Received 15 January 2017; Revised 9 March 2017; Accepted 10 May 2017; Published 11 June 2017

Academic Editor: Yudong Cai

Copyright © 2017 Yanghe Feng et al. This is an open access article distributed under the Creative Commons Attribution License, which permits unrestricted use, distribution, and reproduction in any medium, provided the original work is properly cited.

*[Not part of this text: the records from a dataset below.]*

Lemma run_yields {A} (env : Env T) n (p : prog T A) w (Q : A -> Prop) :
  (forall n w, good w -> good (env_others env n w)) -> good w -> yields p Q ->
  good (snd (run env n p w)) /\ forall a, fst (run env n p w) = Some a -> Q a.
Proof.
  intros He. revert n w. induction p as [a|B f k IH|B armed b op k IH|armed k IH|armed a s k IH];
    cbn; intros n w Hw Hp.
  - split; [done|]. by intros a' [= <-].
  - specialize (Hp (env_clock env n) _ (He n w Hw)). destruct (f _ _). destruct Hp. by apply IH.
  - destruct Hp as [Hk Ht]. specialize (Hk (env_clock env n) _ (He n w Hw)).
    destruct (op _ _) as [r w']. destruct Hk as [Hg Hk].
    destruct (env_pace env n), b; cbn; auto; (split; [by auto|]); intros ? [=].
  - destruct (env_pace env n); cbn; auto; (split; [by auto|]); intros ? [=].
  - destruct (env_pace env n); cbn; auto; (split; [by auto|]); intros ? [=].
Qed.

Lemma thread_step_yields {A} now pc (p : prog T A) w (Q : A -> Prop) :
  good w -> yields p Q ->
  good (snd (thread_step now pc p w)) /\
  (forall p', fst (thread_step now pc p w) = Some p' -> yields p' Q).
Proof.
  intros Hw Hp. destruct p as [a|B f k|B armed b op k|armed k|armed a s k]; cbn in *.
  - split; [done|]. by intros p' [= <-].
  - specialize (Hp now w Hw). destruct (f now w). destruct Hp. split; [done|]. by intros p' [= <-].
  - destruct Hp as [Hk Ht]. specialize (Hk now w Hw). destruct (op now w) as [r w']. destruct Hk as [Hg Hk].
    destruct pc, b; cbn; (split; [by auto|]); intros p' Heq; try discriminate Heq; injection Heq as <-; auto.
  - destruct pc; cbn; (split; [by auto|]); intros p' Heq; try discriminate Heq; injection Heq as <-; auto.
  - destruct pc; cbn; (split; [by auto|]); intros p' Heq; try discriminate Heq; injection Heq as <-; auto.
Qed.

(** Threads that yield, yield together. *)
Definition all_yield {A} (Q : nat -> A -> Prop) (c : Threads T A) : Prop :=
  forall i p, th_progs c !! i = Some (Some p) -> yields p (Q i).
(* ===== verification/Contract.v ===== *)
(** * The verification contract

    Models [xtask/src/contract.rs]: the contract file as it is deserialised,
    the structural validation, and the views a validated contract offers. The
    TOML parser is third-party code: what it returns is the argument of
    [Contract_load]. A message that reports a problem is the problem it names. *)

From Stdlib Require Import String.
From S2P Require Import Prelude Text Fault.

(** ** The file *)

Inductive GateKind : Type :=
| GkTool | GkCargo | GkTest | GkDoctest | GkSlow | GkNightly | GkTracker | GkAuthorship.

#[export] Instance GateKind_eq_dec : EqDecision GateKind.
Proof. solve_decision. Defined.

Definition in_default_pass (k : GateKind) : bool :=
  match k with GkSlow | GkNightly => false | _ => true end.

Definition GateKind_as_str (k : GateKind) : string :=
  match k with
  | GkTool => "tool" | GkCargo => "cargo" | GkTest => "test" | GkDoctest => "doctest"
  | GkSlow => "slow" | GkNightly => "nightly" | GkTracker => "tracker" | GkAuthorship => "authorship"
  end%string.

Record Gate : Type := mkGate {
  ga_name : text;
  ga_kind : GateKind;
  ga_command : list text;
  ga_args : list text;
  ga_targets : list text;
  ga_features : list text;
  ga_env : list (text * text);
  ga_description : text
}.

Record MergeReadiness : Type := mkMergeReadiness {
  mr_tracker : text;
  mr_expected_blocking : option nat;
  mr_expected_should_fix : option nat
}.

Definition default_tracker : text := text_of "bugs.toml".

Record VerificationRequired : Type := mkRequired {
  vr_fmt : bool;
  vr_check_all_targets : bool;
  vr_check_all_features : bool;
  vr_tests_all_targets : bool;
  vr_tests_all_features : bool;
  vr_doctests : bool;
  vr_clippy_warnings_as_errors : bool;
  vr_documentation : bool;
  vr_dependency_audit : bool;
  vr_dependency_hygiene : bool;
  vr_package_validation : bool
}.

(** [ContractFile] and its sections; a [BTreeMap] is listed in key order. *)
Record ContractFile : Type := mkContractFile {
  cf_name : text;
  cf_version : text;
  cf_gates : list Gate;
  cf_merge_readiness : MergeReadiness;
  cf_forbidden_trailers : list text;
  cf_gate_order : list text;
  cf_verification_required : bool;
  cf_anti_vacuity_required : bool;
  cf_required : VerificationRequired;
  cf_layers : list (text * list text);
  cf_negative_cases : list text;
  cf_faults : list text;
  cf_invariants : list (text * bool);
  cf_fuzz_targets : list text;
  cf_recovery : list text;
  cf_durability : list text;
  cf_security : list text;
  cf_fields : list text
}.

Definition required_booleans (r : VerificationRequired) : list (string * bool) :=
  [("fmt", vr_fmt r); ("check_all_targets", vr_check_all_targets r);
   ("check_all_features", vr_check_all_features r); ("tests_all_targets", vr_tests_all_targets r);
   ("tests_all_features", vr_tests_all_features r); ("doctests", vr_doctests r);
   ("clippy_warnings_as_errors", vr_clippy_warnings_as_errors r); ("documentation", vr_documentation r);
   ("dependency_audit", vr_dependency_audit r); ("dependency_hygiene", vr_dependency_hygiene r);
   ("package_validation", vr_package_validation r)]%string.

(** ** Problems *)

Inductive Problem : Type :=
| SpecName (name : text)
| GateCount (ordered declared : nat)
| GateOrder (position : nat) (name : text)
| DuplicateGate (name : text)
| NoCommand (gate : text)
| NoArgs (gate : text)
| NoTargets (gate : text) (kind : GateKind)
| NothingForbidden
| NothingEnforces
| UnusableTrailer (key : text)
| UnclaimedTarget (layer target : text)
| NotMandatory (flag : string)
| VerificationOff
| AntiVacuityOff
| FaultTaxonomy (contract : list text)
| InvariantOff (name : text)
| EmptySection (label : string).

Definition report (b : bool) (p : Problem) : list Problem := if b then [p] else [].

Definition order_problems (declared ordered : list text) : list Problem :=
  report (negb (length declared =? length ordered)) (GateCount (length ordered) (length declared))
  ++ concat (imap (fun i name => report (negb (bool_decide (declared !! i = Some name))) (GateOrder i name))
               ordered).

Definition detail_problems (g : Gate) : list Problem :=
  match ga_kind g with
  | GkTool | GkNightly => report (bool_decide (ga_command g = [])) (NoCommand (ga_name g))
  | GkCargo => report (bool_decide (ga_args g = [])) (NoArgs (ga_name g))
  | GkTest | GkSlow => report (bool_decide (ga_targets g = [])) (NoTargets (ga_name g) (ga_kind g))
  | _ => []
  end.

(** [seen] holds the names met so far. *)
Fixpoint gate_problems (seen : list text) (gates : list Gate) : list Problem :=
  match gates with
  | [] => []
  | g :: gates =>
      report (mem_text (ga_name g) seen) (DuplicateGate (ga_name g)) ++ detail_problems g
      ++ gate_problems (ga_name g :: seen) gates
  end.

Definition declares_gate (gates : list Gate) : bool :=
  existsb (fun g => bool_decide (ga_kind g = GkAuthorship)) gates.

Definition unusable_key (key : text) : bool :=
  bool_decide (key = []) || has_char COLON key || existsb is_whitespace key.

Definition trailer_problems (gates : list Gate) (trailers : list text) : list Problem :=
  report (declares_gate gates && bool_decide (trailers = [])) NothingForbidden
  ++ report (negb (declares_gate gates) && negb (bool_decide (trailers = []))) NothingEnforces
  ++ concat (map (fun key => report (unusable_key key) (UnusableTrailer key)) trailers).

Definition claimed_targets (gates : list Gate) : list text := concat (map ga_targets gates).

Definition layer_problems (gates : list Gate) (layers : list (text * list text)) : list Problem :=
  concat (map (fun '(layer, targets) =>
    concat (map (fun t => report (negb (mem_text t (claimed_targets gates))) (UnclaimedTarget layer t))
              targets)) layers).

Definition flag_problems (f : ContractFile) : list Problem :=
  concat (map (fun '(flag, value) => report (negb value) (NotMandatory flag))
            (required_booleans (cf_required f)))
  ++ report (negb (cf_verification_required f)) VerificationOff
  ++ report (negb (cf_anti_vacuity_required f)) AntiVacuityOff.

(** [gates::fault_classes]: the taxonomy of the crate itself. *)
Definition fault_classes : list text := map (fun c => text_of (FaultClass_as_str c)) FaultClass_ALL.

Definition section_lengths (f : ContractFile) : list (string * nat) :=
  [("[testing.negative].cases", length (cf_negative_cases f));
   ("[testing.fault_injection].faults", length (cf_faults f));
   ("[testing.fuzz].targets", length (cf_fuzz_targets f));
   ("[testing.property.invariants]", length (cf_invariants f));
   ("[testing.recovery].requirements", length (cf_recovery f));
   ("[testing.durability].events", length (cf_durability f));
   ("[testing.security].requirements", length (cf_security f));
   ("[observability.operation].fields", length (cf_fields f))]%string.

Definition problems (f : ContractFile) : list Problem :=
  report (negb (bool_decide (cf_name f = text_of "theSix"))) (SpecName (cf_name f))
  ++ order_problems (map ga_name (cf_gates f)) (cf_gate_order f)
  ++ gate_problems [] (cf_gates f)
  ++ trailer_problems (cf_gates f) (cf_forbidden_trailers f)
  ++ layer_problems (cf_gates f) (cf_layers f)
  ++ flag_problems f
  ++ report (negb (bool_decide (fault_classes = cf_faults f))) (FaultTaxonomy (cf_faults f))
  ++ concat (map (fun '(name, value) => report (negb value) (InvariantOff name)) (cf_invariants f))
  ++ concat (map (fun '(label, n) => report (n =? 0) (EmptySection label)) (section_lengths f)).

(** ** A validated contract *)

Record ExpectedFindings : Type := mkExpected {
  ef_blocking : option nat;
  ef_should_fix : option nat
}.

Record Contract : Type := mkContract {
  ct_version : text;
  ct_gates : list Gate;
  ct_layers : list (text * list text);
  ct_negative_cases : list text;
  ct_faults : list text;
  ct_property_invariants : list (text * bool);
  ct_fuzz_targets : list text;
  ct_recovery_requirements : list text;
  ct_durability_events : list text;
  ct_security_requirements : list text;
  ct_telemetry_fields : list text;
  ct_required_booleans : list (string * bool);
  ct_expected_findings : ExpectedFindings;
  ct_tracker : text;
  ct_forbidden_trailers : list text
}.

Definition contract_of (f : ContractFile) : Contract :=
  mkContract (cf_version f) (cf_gates f) (cf_layers f) (cf_negative_cases f) (cf_faults f)
    (cf_invariants f) (cf_fuzz_targets f) (cf_recovery f) (cf_durability f) (cf_security f)
    (cf_fields f) (required_booleans (cf_required f))
    (mkExpected (mr_expected_blocking (cf_merge_readiness f)) (mr_expected_should_fix (cf_merge_readiness f)))
    (mr_tracker (cf_merge_readiness f)) (cf_forbidden_trailers f).

Inductive LoadError : Type :=
| CannotRead
| DoesNotParse
| ValidationFailed (problems : list Problem).

(** [load]: what reading the file gave, and what the parser made of it. *)
Definition Contract_load (raw : option text) (parse : text -> option ContractFile) :
    result Contract LoadError :=
  match raw with
  | None => Err CannotRead
  | Some raw =>
      match parse raw with
      | None => Err DoesNotParse
      | Some parsed =>
          match problems parsed with
          | [] => Ok (contract_of parsed)
          | found => Err (ValidationFailed found)
          end
      end
  end.

Definition ct_gate (self : Contract) (name : text) : option Gate :=
  List.find (fun g => text_eqb (ga_name g) name) (ct_gates self).

(** The gates and targets that name no test of the checkout. *)
Definition missing_targets (exists_ : text -> bool) (self : Contract) : list (text * text) :=
  concat (map (fun g => concat (map (fun t => if exists_ t then [] else [(ga_name g, t)])
                                  (ga_targets g))) (ct_gates self)).

Definition validate_targets (exists_ : text -> bool) (self : Contract) :
    result unit (list (text * text)) :=
  match missing_targets exists_ self with
  | [] => Ok tt
  | found => Err found
  end.

Definition declared_case_counts (self : Contract) : list (string * nat) :=
  [("negative cases", length (ct_negative_cases self)); ("faults", length (ct_faults self));
   ("property invariants", length (ct_property_invariants self));
   ("fuzz targets", length (ct_fuzz_targets self));
   ("recovery requirements", length (ct_recovery_requirements self));
   ("durability events", length (ct_durability_events self));
   ("security requirements", length (ct_security_requirements self));
   ("telemetry fields", length (ct_telemetry_fields self))]%string.

Definition default_pass (self : Contract) : list Gate :=
  List.filter (fun g => in_default_pass (ga_kind g)) (ct_gates self).

Definition deferred (self : Contract) : list Gate :=
  List.filter (fun g => negb (in_default_pass (ga_kind g))) (ct_gates self).

(** ** What validation accepts *)

(** A gate carries what its kind needs. *)
Definition detailed (g : Gate) : Prop :=
  match ga_kind g with
  | GkTool | GkNightly => ga_command g <> []
  | GkCargo => ga_args g <> []
  | GkTest | GkSlow => ga_targets g <> []
  | _ => True
  end.

Definition usable_key (key : text) : Prop :=
  key <> [] /\ COLON ∉ key /\ forall c, c ∈ key -> is_whitespace c = false.

Record well_formed (f : ContractFile) : Prop := {
  wf_name : cf_name f = text_of "theSix";
  wf_order : cf_gate_order f = map ga_name (cf_gates f);
  wf_names : NoDup (map ga_name (cf_gates f));
  wf_detail : forall g, g ∈ cf_gates f -> detailed g;
  wf_trailers : (exists g, g ∈ cf_gates f /\ ga_kind g = GkAuthorship) <-> cf_forbidden_trailers f <> [];
  wf_keys : forall key, key ∈ cf_forbidden_trailers f -> usable_key key;
  wf_layers : forall layer targets t, (layer, targets) ∈ cf_layers f -> t ∈ targets ->
    exists g, g ∈ cf_gates f /\ t ∈ ga_targets g;
  wf_required : forall flag value, (flag, value) ∈ required_booleans (cf_required f) -> value = true;
  wf_verification : cf_verification_required f = true;
  wf_anti_vacuity : cf_anti_vacuity_required f = true;
  wf_faults : cf_faults f = fault_classes;
  wf_invariants : forall name value, (name, value) ∈ cf_invariants f -> value = true;
  wf_sections : forall label n, (label, n) ∈ section_lengths f -> n <> 0
}.

Lemma report_nil b p : report b p = [] <-> b = false.
Proof. by destruct b. Qed.

Lemma concat_map_nil {A B} (f : A -> list B) l : concat (map f l) = [] <-> forall x, x ∈ l -> f x = [].
Proof.
  induction l as [|x l IH]; cbn; [split; [by intros _ y Hy%elem_of_nil|done]|].
  rewrite app_nil, IH. split.
  - intros [Hx Hl] y [->|Hy]%elem_of_cons; auto.
  - intros H. split; [by apply H, elem_of_cons; left|]. intros y Hy. by apply H, elem_of_cons; right.
Qed.

Lemma order_problems_nil declared ordered : order_problems declared ordered = [] <-> ordered = declared.
Proof.
  unfold order_problems. rewrite app_nil, report_nil, negb_false_iff, Nat.eqb_eq. split.
  - intros [Hl Hi]. apply list_eq_same_length with (length ordered); [done|done|].
    intros i x y Hlt Hx Hy.
    assert (H : forall (l : list text) k, concat (imap (fun i name =>
        report (negb (bool_decide (declared !! (k + i) = Some name))) (GateOrder (k + i) name)) l) = [] ->
      forall i x, l !! i = Some x -> declared !! (k + i) = Some x).
    { clear. induction l as [|a l IH]; intros k H i x Hx; [done|]. cbn in H.
      apply app_nil in H as [Ha H]. apply report_nil, negb_false_iff, bool_decide_eq_true in Ha.
      destruct i as [|i]; [by cbn in Hx; simplify_eq|]. cbn in Hx.
      rewrite Nat.add_succ_r, <- Nat.add_succ_l. apply (IH (S k)); [|done].
      rewrite <- H. f_equal. apply imap_ext. intros j y _. cbn. by rewrite Nat.add_succ_r. }
    specialize (H ordered 0 Hi i x Hx). cbn in H. congruence.
  - intros ->. split; [done|]. 
    assert (H : forall (l pre : list text), declared = pre ++ l ->
      concat (imap (fun i name => report (negb (bool_decide (declared !! (length pre + i) = Some name)))
                                    (GateOrder (length pre + i) name)) l) = []).
    { clear. induction l as [|a l IH]; intros pre ->; [done|]. cbn.
      rewrite Nat.add_0_r, list_lookup_middle by done. rewrite bool_decide_true by done. cbn.
      rewrite <- (IH (pre ++ [a])) by (by rewrite <- app_assoc).
      f_equal. apply imap_ext. intros j y _. cbn. rewrite length_app. cbn.
      by replace (length pre + 1 + j) with (length pre + S j) by lia. }
    by apply (H declared []).
Qed.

The identification and validation of drug targets are crucial in biomedical research and many studies have been conducted on analyzing drug target features for getting a better understanding on principles of their mechanisms. But most of them are based on either strong biological hypotheses or the chemical and physical properties of those targets separately. In this paper, we investigated three main ways to understand the functional biomolecules based on the topological features of drug targets. There are no significant differences between targets and common proteins in the protein-protein interactions network, indicating the drug targets are neither hub proteins which are dominant nor the bridge proteins. According to some special topological structures of the drug targets, there are significant differences between known targets and other proteins. Furthermore, the drug targets mainly belong to three typical communities based on their modularity. These topological features are helpful to understand how the drug targets work in the PPI network. Particularly, it is an alternative way to predict potential targets or extract nontargets to test a new drug target efficiently and economically. By this way, a drug target’s homologue set containing 102 potential target proteins is predicted in the paper.